Alarmingly, a different strain of chikungunya has been detected recently in Brazil. This strain is more adapted to the Asian tiger mosquito. Fortunately, it doesn’t yet have all the mutations that make it the most efficient at infecting the mosquito, but that might change rapidly. If this strain became widespread, the current outbreak might expand to all areas in the Americas where Aedes albopictus is endemic, including the eastern US
Last years developments spurred a fresh wave of attention and investment in controlling chikungunya and its vectors. First of all, the large potential market of millions American snowbirds going to the Caribbean every year spurred the acceleration of vaccine development. Although an experimental vaccine has just passed Phase I trials recently, it might take years until it gets licensed by the FDA. The threat has mobilized the U.S. Military as well – the Defense Advanced Research Projects Agency (DARPA) has issued a challenge on Innocentive to forecast the future dynamics of the outbreak.
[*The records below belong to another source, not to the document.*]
(** * Easely: reminder scheduler, reconciler and subscription sweep

    A shallow embedding of the background jobs of the Easely bot
    ([app/jobs]), of the query layer they rest on ([app/database]) and of
    the rate-limit helper of the Canvas gateway ([app/api/canvas_api.py]),
    followed by the properties of the specification that were checked
    against them.

    Conventions.
    - A [datetime] is an instant in UTC, counted in microseconds (the
      resolution of Python's [datetime]); a [timedelta] is a signed number
      of microseconds.
    - A database table is a finite map from the integer primary key to the
      row; the mapped columns of a row form a record.
    - Values whose type is only known at run time (dictionary entries,
      attributes reached through [getattr]/[setattr]) are [PyVal]s.
    - Code whose answer comes from outside (the Messenger send, the Canvas
      gateway, string renderings of the standard library) is a parameter of
      the definitions that call it. *)

From Stdlib Require Import ZArith Lia.
From stdpp Require Import base option list strings gmap fin_maps fin_sets pretty sorting.

Local Open Scope Z_scope.

(** ** Time *)

Module Datetime.

Definition datetime := Z.
Definition timedelta := Z.

Definition seconds (n : Z) : timedelta := n * 1000000.
Definition minutes (n : Z) : timedelta := seconds (n * 60).
Definition hours (n : Z) : timedelta := seconds (n * 3600).
Definition days (n : Z) : timedelta := seconds (n * 86400).

(** [timedelta(days=d, hours=h)] *)
Definition days_hours (d h : Z) : timedelta := days d + hours h.

End Datetime.
Export Datetime.

(** ** Run-time values *)

Module Py.

Inductive PyVal :=
| PyNone
| PyBool (b : bool)
| PyInt (n : Z)
| PyStr (s : string)
| PyDateTime (d : datetime)
| PyEnum (cls member : string).

(** [bool(v)]: [None], [False], [0] and the empty string are false; a
    [datetime] and an enum member are always true. *)
Definition truthy (v : PyVal) : bool :=
  match v with
  | PyNone => false
  | PyBool b => b
  | PyInt n => negb (n =? 0)
  | PyStr s => negb (String.eqb s "")
  | PyDateTime _ => true
  | PyEnum _ _ => true
  end.

(** [a == b]. [bool] is a subclass of [int]; apart from that, values of
    different types are unequal. In particular a member of a plain
    [enum.Enum] is equal only to itself, never to its string value. *)
Definition py_eq (a b : PyVal) : bool :=
  match a, b with
  | PyNone, PyNone => true
  | PyBool x, PyBool y => Bool.eqb x y
  | PyBool x, PyInt n | PyInt n, PyBool x => (if x then 1 else 0) =? n
  | PyInt x, PyInt y => x =? y
  | PyStr x, PyStr y => String.eqb x y
  | PyDateTime x, PyDateTime y => x =? y
  | PyEnum c x, PyEnum d y => String.eqb c d && String.eqb x y
  | _, _ => false
  end.

Definition py_ne (a b : PyVal) : bool := negb (py_eq a b).

(** A dictionary with string keys; [d.get(k)] and [d.get(k, default)]. *)
Definition dict_get (d : gmap string PyVal) (k : string) : PyVal :=
  default PyNone (d !! k).

Definition dict_get_default (d : gmap string PyVal) (k : string) (dflt : PyVal) : PyVal :=
  default dflt (d !! k).

End Py.
Export Py.

(** ** app/database/models.py *)

Module models.

Inductive SubscriptionTier := FREE | PREMIUM.

Inductive TaskSource := CANVAS_ASSIGNMENT | CANVAS_EVENT | MANUAL_ENTRY.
I myself have tried responding to their challenge, but gave up after I realized that the method I was trying has already been done by the CDC months before.
However, when I last logged in, there were hundreds of active participants, and I will be very interested to see the tools they’ll produce at the end. For now, we have to accept the fact that chikungunya has become another fact of life in most of the Americas, just as dengue has, and that we can only protect ourselves and our loved ones by protecting against mosquito bites. What we can do in other countries is to maintain and increase awareness, and educate the general public, especially those traveling to Central and Southern America and the Caribbean, to the dangers of chikungunya and mosquito bites in general.